[Saved entries]
****************************************
(** * FBTPbot: conversation and escalation protocol of the support clients

    A shallow embedding of the TypeScript clients of the Farmbazis support
    bot (the API client, the chat page, the embeddable chat widget and the
    operator panel) and of the Java integration sample, together with the
    properties of the conversation / escalation protocol that they implement.

    Conventions of the embedding:
    - a JavaScript string is a [string] holding the UTF-8 bytes of the text;
    - a React component is its state record; an event handler is a function
      on that record.  An [async] handler is split at its [await]: the part
      before it ([*_begin]) returns the new state, the request put on the
      wire and the variables the continuation closes over; the part after it
      ([*_end]) takes the settled promise.  State setters given an updater
      function ([setMessages(prev => ...)]) act on the state at the time the
      continuation runs, plain reads use the captured render;
    - the network is an oracle: every fetch is answered by a [FetchResult]
      chosen by the environment. *)

From Stdlib Require Import Ascii String QArith_base.
From Stdlib Require Import DecimalString DecimalNat.
From stdpp Require Import base tactics option list strings gmap stringmap.

Local Open Scope string_scope.
Local Open Scope list_scope.
Local Open Scope nat_scope.

(** ** Sessions of events

    A component is driven by a list of events; every event yields the next
    state and the requests it put on the wire. *)

Module Trace.

Section Run.

Context {S E R : Type} (step : S → E → S * list R).

Fixpoint run (s : S) (es : list E) : S * list R :=
  match es with
  | [] => (s, [])
  | e :: es' =>
      let '(s1, out1) := step s e in
      let '(s2, out2) := run s1 es' in
      (s2, out1 ++ out2)
  end.

End Run.

End Trace.

(** ** JavaScript primitives used by the clients *)

Module Js.

Definition bytes (l : list nat) : list ascii := map ascii_of_nat l.

(** ECMAScript [WhiteSpace] and [LineTerminator] code points, each as its
    UTF-8 byte sequence: TAB, LF, VT, FF, CR, SP, U+00A0, U+1680,
    U+2000..U+200A, U+2028, U+2029, U+202F, U+205F, U+3000, U+FEFF. *)
Definition white_space : list (list ascii) :=
  map bytes
    [ [9]; [10]; [11]; [12]; [13]; [32]; [194; 160]; [225; 154; 128];
      [226; 128; 128]; [226; 128; 129]; [226; 128; 130]; [226; 128; 131];
      [226; 128; 132]; [226; 128; 133]; [226; 128; 134]; [226; 128; 135];
      [226; 128; 136]; [226; 128; 137]; [226; 128; 138];
      [226; 128; 168]; [226; 128; 169]; [226; 128; 175];
      [226; 129; 159]; [227; 128; 128]; [239; 187; 191] ].

Fixpoint strip_prefix (w l : list ascii) : option (list ascii) :=
  match w, l with
  | [], _ => Some l
  | a :: w', b :: l' => if Ascii.eqb a b then strip_prefix w' l' else None
  | _ :: _, [] => None
  end.

Fixpoint strip_one (table : list (list ascii)) (l : list ascii)
  : option (list ascii) :=
  match table with
  | [] => None
  | w :: table' =>
      match strip_prefix w l with
      | Some l' => Some l'
      | None => strip_one table' l
      end
  end.

Fixpoint strip_all (table : list (list ascii)) (fuel : nat) (l : list ascii)
  : list ascii :=
  match fuel with
  | 0 => l
  | S fuel' =>
      match strip_one table l with
      | Some l' => strip_all table fuel' l'
      | None => l
      end
  end.

Definition trimStart (l : list ascii) : list ascii :=
  strip_all white_space (length l) l.

Definition trimEnd (l : list ascii) : list ascii :=
  rev (strip_all (map (@rev ascii) white_space) (length l) (rev l)).

(** [String.prototype.trim] *)
Definition trim (s : string) : string :=
  string_of_list_ascii (trimEnd (trimStart (list_ascii_of_string s))).

(** [String(n)] for a non-negative integer: its decimal digits. *)
Definition String_of_nat (n : nat) : string :=
  NilEmpty.string_of_uint (Nat.to_uint n).

(** Truthiness of a string: the empty string is the only falsy one. *)
Definition truthy (s : string) : bool :=
  match s with
  | EmptyString => false
  | String _ _ => true
  end.

(** Truthiness of [string | null] and [string | undefined]. *)
Definition truthy_opt (o : option string) : bool :=
  match o with
  | Some s => truthy s
  | None => false
  end.

(** [x || undefined] for [x : string | null]. *)
Definition or_undefined (o : option string) : option string :=
  match o with
  | Some s => if truthy s then Some s else None
  | None => None
  end.

(** [haystack.includes(needle)], on lists of bytes. *)
Fixpoint includes (needle haystack : list ascii) : bool :=
  match strip_prefix needle haystack with
  | Some _ => true
  | None =>
      match haystack with
      | [] => false
      | _ :: rest => includes needle rest
      end
  end.

End Js.

(** ** The API client ([frontend/src/api/client.ts]) *)

Module Api.

Definition API_BASE : string := "/api".

Record SuggestedTopic := {
  title : string;
  article_id : string;
  snippet : string
}.

Inductive ResponseType := Answer | Clarification.

Record ChatResponse := {
  answer : string;
  session_id : string;
  confidence : Q;
  needs_escalation : bool;
  source_articles : list string;
  youtube_links : list string;
  has_images : bool;
  response_type : ResponseType;
  suggested_topics : option (list SuggestedTopic)
}.

Record EscalationResponse := {
  escalation_id : string;
  status : string;
  message : string;
  position_in_queue : nat
}.

Inductive Role := user | assistant.

Record ChatMessage := {
  cm_role : Role;
  cm_content : string;
  cm_timestamp : option string
}.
****************************************
What the task asks:
Set out the entries once more, word for word.

Response to the exercise:
(** * FBTPbot: conversation and escalation protocol of the support clients

    A shallow embedding of the TypeScript clients of the Farmbazis support
    bot (the API client, the chat page, the embeddable chat widget and the
    operator panel) and of the Java integration sample, together with the
    properties of the conversation / escalation protocol that they implement.

    Conventions of the embedding:
    - a JavaScript string is a [string] holding the UTF-8 bytes of the text;
    - a React component is its state record; an event handler is a function
      on that record.  An [async] handler is split at its [await]: the part
      before it ([*_begin]) returns the new state, the request put on the
      wire and the variables the continuation closes over; the part after it
      ([*_end]) takes the settled promise.  State setters given an updater
      function ([setMessages(prev => ...)]) act on the state at the time the
      continuation runs, plain reads use the captured render;
    - the network is an oracle: every fetch is answered by a [FetchResult]
      chosen by the environment. *)

From Stdlib Require Import Ascii String QArith_base.
From Stdlib Require Import DecimalString DecimalNat.
From stdpp Require Import base tactics option list strings gmap stringmap.

Local Open Scope string_scope.
Local Open Scope list_scope.
Local Open Scope nat_scope.

(** ** Sessions of events

    A component is driven by a list of events; every event yields the next
    state and the requests it put on the wire. *)

Module Trace.

Section Run.

Context {S E R : Type} (step : S → E → S * list R).

Fixpoint run (s : S) (es : list E) : S * list R :=
  match es with
  | [] => (s, [])
  | e :: es' =>
      let '(s1, out1) := step s e in
      let '(s2, out2) := run s1 es' in
      (s2, out1 ++ out2)
  end.

End Run.

End Trace.

(** ** JavaScript primitives used by the clients *)

Module Js.

Definition bytes (l : list nat) : list ascii := map ascii_of_nat l.

(** ECMAScript [WhiteSpace] and [LineTerminator] code points, each as its
    UTF-8 byte sequence: TAB, LF, VT, FF, CR, SP, U+00A0, U+1680,
    U+2000..U+200A, U+2028, U+2029, U+202F, U+205F, U+3000, U+FEFF. *)
Definition white_space : list (list ascii) :=
  map bytes
    [ [9]; [10]; [11]; [12]; [13]; [32]; [194; 160]; [225; 154; 128];
      [226; 128; 128]; [226; 128; 129]; [226; 128; 130]; [226; 128; 131];
      [226; 128; 132]; [226; 128; 133]; [226; 128; 134]; [226; 128; 135];
      [226; 128; 136]; [226; 128; 137]; [226; 128; 138];
      [226; 128; 168]; [226; 128; 169]; [226; 128; 175];
      [226; 129; 159]; [227; 128; 128]; [239; 187; 191] ].

Fixpoint strip_prefix (w l : list ascii) : option (list ascii) :=
  match w, l with
  | [], _ => Some l
  | a :: w', b :: l' => if Ascii.eqb a b then strip_prefix w' l' else None
  | _ :: _, [] => None
  end.

Fixpoint strip_one (table : list (list ascii)) (l : list ascii)
  : option (list ascii) :=
  match table with
  | [] => None
  | w :: table' =>
      match strip_prefix w l with
      | Some l' => Some l'
      | None => strip_one table' l
      end
  end.

Fixpoint strip_all (table : list (list ascii)) (fuel : nat) (l : list ascii)
  : list ascii :=
  match fuel with
  | 0 => l
  | S fuel' =>
      match strip_one table l with
      | Some l' => strip_all table fuel' l'
      | None => l
      end
  end.

Definition trimStart (l : list ascii) : list ascii :=
  strip_all white_space (length l) l.

Definition trimEnd (l : list ascii) : list ascii :=
  rev (strip_all (map (@rev ascii) white_space) (length l) (rev l)).

(** [String.prototype.trim] *)
Definition trim (s : string) : string :=
  string_of_list_ascii (trimEnd (trimStart (list_ascii_of_string s))).

(** [String(n)] for a non-negative integer: its decimal digits. *)
Definition String_of_nat (n : nat) : string :=
  NilEmpty.string_of_uint (Nat.to_uint n).

(** Truthiness of a string: the empty string is the only falsy one. *)
Definition truthy (s : string) : bool :=
  match s with
  | EmptyString => false
  | String _ _ => true
  end.

(** Truthiness of [string | null] and [string | undefined]. *)
Definition truthy_opt (o : option string) : bool :=
  match o with
  | Some s => truthy s
  | None => false
  end.

(** [x || undefined] for [x : string | null]. *)
Definition or_undefined (o : option string) : option string :=
  match o with
  | Some s => if truthy s then Some s else None
  | None => None
  end.

(** [haystack.includes(needle)], on lists of bytes. *)
Fixpoint includes (needle haystack : list ascii) : bool :=
  match strip_prefix needle haystack with
  | Some _ => true
  | None =>
      match haystack with
      | [] => false
      | _ :: rest => includes needle rest
      end
  end.

End Js.

(** ** The API client ([frontend/src/api/client.ts]) *)

Module Api.

Definition API_BASE : string := "/api".

Record SuggestedTopic := {
  title : string;
  article_id : string;
  snippet : string
}.

Inductive ResponseType := Answer | Clarification.

Record ChatResponse := {
  answer : string;
  session_id : string;
  confidence : Q;
  needs_escalation : bool;
  source_articles : list string;
  youtube_links : list string;
  has_images : bool;
  response_type : ResponseType;
  suggested_topics : option (list SuggestedTopic)
}.

Record EscalationResponse := {
  escalation_id : string;
  status : string;
  message : string;
  position_in_queue : nat
}.

Inductive Role := user | assistant.

Record ChatMessage := {
  cm_role : Role;
  cm_content : string;
  cm_timestamp : option string
}.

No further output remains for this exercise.